**Brief:**
How many lines in the records below include "match"? Answer with the number only.

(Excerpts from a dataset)
⟨
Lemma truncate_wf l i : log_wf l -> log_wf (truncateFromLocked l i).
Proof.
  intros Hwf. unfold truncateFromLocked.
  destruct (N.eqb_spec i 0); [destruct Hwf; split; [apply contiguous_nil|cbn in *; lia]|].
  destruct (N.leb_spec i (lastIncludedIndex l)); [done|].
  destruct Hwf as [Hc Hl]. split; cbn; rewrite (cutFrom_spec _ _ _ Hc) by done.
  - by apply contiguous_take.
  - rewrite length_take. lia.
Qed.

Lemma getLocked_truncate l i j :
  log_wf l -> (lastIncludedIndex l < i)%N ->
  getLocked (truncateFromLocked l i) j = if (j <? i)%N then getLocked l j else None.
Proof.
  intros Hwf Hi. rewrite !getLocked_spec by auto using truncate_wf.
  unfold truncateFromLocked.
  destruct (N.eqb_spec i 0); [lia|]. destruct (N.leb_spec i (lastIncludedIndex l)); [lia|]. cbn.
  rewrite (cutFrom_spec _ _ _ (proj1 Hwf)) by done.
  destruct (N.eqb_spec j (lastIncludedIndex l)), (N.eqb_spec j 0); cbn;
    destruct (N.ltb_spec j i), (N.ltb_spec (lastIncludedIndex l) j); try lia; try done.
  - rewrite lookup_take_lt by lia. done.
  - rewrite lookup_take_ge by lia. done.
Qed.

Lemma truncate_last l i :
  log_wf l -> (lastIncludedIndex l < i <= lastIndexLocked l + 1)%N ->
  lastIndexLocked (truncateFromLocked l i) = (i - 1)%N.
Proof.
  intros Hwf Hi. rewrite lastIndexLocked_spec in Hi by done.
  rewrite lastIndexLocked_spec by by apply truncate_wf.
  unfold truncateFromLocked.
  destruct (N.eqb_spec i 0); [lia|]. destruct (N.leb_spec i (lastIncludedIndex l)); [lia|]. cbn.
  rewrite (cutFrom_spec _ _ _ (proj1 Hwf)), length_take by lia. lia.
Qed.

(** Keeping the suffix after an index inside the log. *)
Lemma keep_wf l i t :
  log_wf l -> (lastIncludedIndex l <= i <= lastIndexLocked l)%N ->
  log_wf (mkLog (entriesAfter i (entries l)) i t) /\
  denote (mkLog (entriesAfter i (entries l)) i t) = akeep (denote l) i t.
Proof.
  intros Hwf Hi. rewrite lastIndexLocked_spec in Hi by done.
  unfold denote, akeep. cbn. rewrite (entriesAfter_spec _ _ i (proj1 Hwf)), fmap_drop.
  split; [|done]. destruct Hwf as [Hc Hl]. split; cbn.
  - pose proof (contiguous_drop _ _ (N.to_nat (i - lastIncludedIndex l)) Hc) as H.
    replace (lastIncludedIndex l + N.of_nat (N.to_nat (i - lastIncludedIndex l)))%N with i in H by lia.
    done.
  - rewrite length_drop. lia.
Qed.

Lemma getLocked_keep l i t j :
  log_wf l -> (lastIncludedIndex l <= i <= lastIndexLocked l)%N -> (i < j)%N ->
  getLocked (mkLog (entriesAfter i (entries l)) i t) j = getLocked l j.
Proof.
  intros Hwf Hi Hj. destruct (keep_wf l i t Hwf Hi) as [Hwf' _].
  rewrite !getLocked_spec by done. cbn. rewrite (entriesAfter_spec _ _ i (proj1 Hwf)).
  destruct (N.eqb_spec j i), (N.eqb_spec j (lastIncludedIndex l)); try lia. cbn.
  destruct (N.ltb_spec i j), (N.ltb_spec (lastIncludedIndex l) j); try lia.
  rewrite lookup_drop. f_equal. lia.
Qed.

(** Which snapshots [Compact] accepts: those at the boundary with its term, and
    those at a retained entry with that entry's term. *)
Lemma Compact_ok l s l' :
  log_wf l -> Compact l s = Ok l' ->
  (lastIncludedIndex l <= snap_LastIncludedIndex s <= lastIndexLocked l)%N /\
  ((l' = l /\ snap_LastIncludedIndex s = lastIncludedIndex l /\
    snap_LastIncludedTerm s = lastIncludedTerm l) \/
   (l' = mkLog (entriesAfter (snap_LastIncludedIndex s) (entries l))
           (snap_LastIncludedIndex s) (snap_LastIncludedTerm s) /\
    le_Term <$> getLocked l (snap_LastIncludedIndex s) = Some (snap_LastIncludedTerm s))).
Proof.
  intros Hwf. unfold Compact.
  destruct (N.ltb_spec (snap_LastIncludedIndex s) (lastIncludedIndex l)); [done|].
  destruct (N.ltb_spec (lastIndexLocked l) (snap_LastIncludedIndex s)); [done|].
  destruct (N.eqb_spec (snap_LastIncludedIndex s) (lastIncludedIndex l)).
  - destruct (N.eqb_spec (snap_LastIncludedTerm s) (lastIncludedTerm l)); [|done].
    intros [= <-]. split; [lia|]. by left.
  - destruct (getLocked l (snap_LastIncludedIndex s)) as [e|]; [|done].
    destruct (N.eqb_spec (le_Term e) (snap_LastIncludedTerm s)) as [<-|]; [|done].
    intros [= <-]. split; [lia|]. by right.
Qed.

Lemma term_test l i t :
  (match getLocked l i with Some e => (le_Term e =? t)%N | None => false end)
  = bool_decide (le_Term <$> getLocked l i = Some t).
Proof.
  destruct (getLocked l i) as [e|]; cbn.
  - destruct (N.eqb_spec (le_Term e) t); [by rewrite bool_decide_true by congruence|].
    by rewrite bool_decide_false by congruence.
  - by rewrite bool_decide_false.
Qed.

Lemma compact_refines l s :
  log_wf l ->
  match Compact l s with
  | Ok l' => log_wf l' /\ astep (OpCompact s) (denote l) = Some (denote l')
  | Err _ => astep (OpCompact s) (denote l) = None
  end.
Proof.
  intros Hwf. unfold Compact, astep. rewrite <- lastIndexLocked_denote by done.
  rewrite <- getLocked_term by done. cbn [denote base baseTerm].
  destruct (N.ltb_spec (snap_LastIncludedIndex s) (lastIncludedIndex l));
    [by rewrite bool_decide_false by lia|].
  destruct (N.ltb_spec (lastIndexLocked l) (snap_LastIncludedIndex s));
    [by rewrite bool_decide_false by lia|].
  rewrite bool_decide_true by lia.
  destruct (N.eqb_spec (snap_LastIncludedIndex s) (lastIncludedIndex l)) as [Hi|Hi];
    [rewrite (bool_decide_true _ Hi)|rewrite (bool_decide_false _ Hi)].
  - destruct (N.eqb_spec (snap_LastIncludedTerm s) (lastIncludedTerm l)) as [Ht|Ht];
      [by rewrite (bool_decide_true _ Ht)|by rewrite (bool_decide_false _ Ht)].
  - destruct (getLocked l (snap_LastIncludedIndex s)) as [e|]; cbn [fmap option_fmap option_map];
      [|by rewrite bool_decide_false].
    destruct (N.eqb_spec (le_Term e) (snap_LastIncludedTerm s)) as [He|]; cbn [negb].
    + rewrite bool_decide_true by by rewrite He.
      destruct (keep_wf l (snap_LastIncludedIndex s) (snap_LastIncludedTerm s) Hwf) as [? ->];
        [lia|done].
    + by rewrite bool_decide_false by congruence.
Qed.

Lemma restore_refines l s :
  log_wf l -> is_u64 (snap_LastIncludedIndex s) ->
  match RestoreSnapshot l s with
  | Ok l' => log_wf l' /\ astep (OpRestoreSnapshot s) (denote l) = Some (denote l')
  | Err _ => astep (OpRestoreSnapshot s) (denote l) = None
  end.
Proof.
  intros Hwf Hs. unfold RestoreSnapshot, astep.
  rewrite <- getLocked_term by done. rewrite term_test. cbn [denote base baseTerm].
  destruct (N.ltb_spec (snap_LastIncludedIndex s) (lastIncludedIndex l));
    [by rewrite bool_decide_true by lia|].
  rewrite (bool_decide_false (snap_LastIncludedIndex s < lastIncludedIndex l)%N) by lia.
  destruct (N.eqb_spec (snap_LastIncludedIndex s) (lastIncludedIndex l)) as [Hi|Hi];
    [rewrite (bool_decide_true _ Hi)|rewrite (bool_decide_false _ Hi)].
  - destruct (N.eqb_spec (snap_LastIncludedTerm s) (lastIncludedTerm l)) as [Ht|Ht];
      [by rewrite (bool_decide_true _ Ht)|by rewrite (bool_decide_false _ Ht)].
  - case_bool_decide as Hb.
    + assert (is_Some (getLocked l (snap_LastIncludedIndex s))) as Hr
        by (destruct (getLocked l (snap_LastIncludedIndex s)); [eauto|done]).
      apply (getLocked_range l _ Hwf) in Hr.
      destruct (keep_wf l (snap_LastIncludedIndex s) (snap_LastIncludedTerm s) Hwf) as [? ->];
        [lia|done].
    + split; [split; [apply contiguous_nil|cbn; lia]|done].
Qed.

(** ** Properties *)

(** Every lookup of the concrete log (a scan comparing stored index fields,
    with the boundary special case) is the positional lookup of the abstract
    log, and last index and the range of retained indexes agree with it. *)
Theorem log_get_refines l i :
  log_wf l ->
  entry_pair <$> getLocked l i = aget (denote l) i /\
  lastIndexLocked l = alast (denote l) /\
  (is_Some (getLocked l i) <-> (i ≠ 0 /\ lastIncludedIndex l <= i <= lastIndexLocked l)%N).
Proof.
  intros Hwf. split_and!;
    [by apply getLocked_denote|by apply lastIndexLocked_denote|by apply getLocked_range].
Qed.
⟩
**Result for this exercise:**
3